Updated on June 04, 2022

Comments

  • Aleksei Petrenko
    Aleksei Petrenko almost 2 years

    When I run the django development server (./manage.py runserver) all requested urls are conveniently logged into process stdout, with the precise time and the response code:

    [09/Jun/2016 23:35:53] "GET /api/game/ HTTP/1.1" 404 3185
    [09/Jun/2016 23:36:01] "GET /api/game/123/ HTTP/1.1" 404 1735
    

    It is very handy because when analysing output you immediately see the request corresponding to your log messages, for example:

    WARNING:2016-06-09 23:41:27,806:views:7449:140139847718656: No such object in the database: u'123'
    [09/Jun/2016 23:41:27] "GET /api/game/123/ HTTP/1.1" 404 1735
    

    I used to work with uwsgi+nginx, so I used 'console' logging handler for everything, and then started uwsgi like this:

    exec uwsgi --master --die-on-term --logto /var/log/uwsgi.log
    

    As a result I got all the necessary logging in /var/log/uwsgi.log, uwsgi's request records and my own logging messages.

    Now I want to achieve the same result with Apache+mod WSGI+django. I want the only file to contain all requests and all the logs from my django app in one place.

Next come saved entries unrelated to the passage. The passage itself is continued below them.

Lemma deferred_inv slots w id w' : inv slots w -> deferred slots w id = Some w' -> inv slots w'.
Proof.
  intros I Hd. unfold deferred in Hd.
  destruct (g_heap (fw_flights w) !! id) as [f|] eqn:Hf; [|done].
  destruct (inv_run _ _ _ _ I Hf) as (p & Hp & [K1 K2 K3 K4 K5 K6 K7]). rewrite Hp in Hd.
  destruct p; try done.
  - destruct (forget_spec (fw_flights w) (fl_key f) id) as (pending & E & Hpend & Hno). rewrite E in Hd.
    injection Hd as <-. rewrite <- (alter_id (g_heap _) id).
    update_flight (fun f : introspectionFlight => f) Canceling. solve_flight.
  - injection Hd as <-. update_flight set_canceled Releasing. solve_flight.
  - destruct slots as [capacity|].
    + destruct (0 <? _); [|done]. injection Hd as <-. rewrite <- (alter_id (g_heap _) id).
      update_flight (fun f : introspectionFlight => f) Closing. solve_flight.
    + injection Hd as <-. rewrite (flights_eta (fw_flights w) id) at 1.
      update_flight (fun f : introspectionFlight => f) Closing. solve_flight.
  - injection Hd as <-. update_flight set_done Ended. solve_flight.
Qed.

Lemma filter_perm_ne (id id' : nat) l hs :
  id' <> id -> l ≡ₚ id :: hs -> length (filter (eq id') hs) = length (filter (eq id') l).
Proof. intros Hne ->. rewrite filter_cons_False by done. done. Qed.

    I've tried to achieve this with Django logging configuration, but even when I redirect django.requests to the same file I get only my own messages in the logs, no requests at all. Here is the portion of the configuration:

    'handlers': {
        'file_handler': {
            'level': DEBUG and 'DEBUG' or 'INFO',
            'class': 'logging.handlers.RotatingFileHandler',
            'filename': join(LOG_DIRECTORY, 'api_log.log'),
            'maxBytes': 1024 * 1024 * 5,  # 5 MB
            'backupCount': 15,
            'formatter': 'verbose',
        },
    },
    'loggers': {
        'api': {
            'handlers': ['file_handler'],
            'level': DEBUG and 'DEBUG' or 'INFO',
        },
        'django': {
            'handlers': ['file_handler'],
            'level': DEBUG and 'DEBUG' or 'INFO',
        },
        'django.request': {
            'handlers': ['file_handler'],
            'level': DEBUG and 'DEBUG' or 'INFO',
        },
        'django.db.backends': {
            'handlers': ['file_handler'],
            'level': DEBUG and 'INFO' or 'WARNING',
            'propagate': False,
        },
    }
    

    Is there a way to achieve nginx+uwsgi+django logging behavior with apache+WSGI+django? Or the only way is to keep apache access.log and my logs in separate files?

    I guess in the first case it was development server who logged requests, and in the second case it was uwsgi process. Maybe there's a way to tell WSGIDaemonProcess to do the same?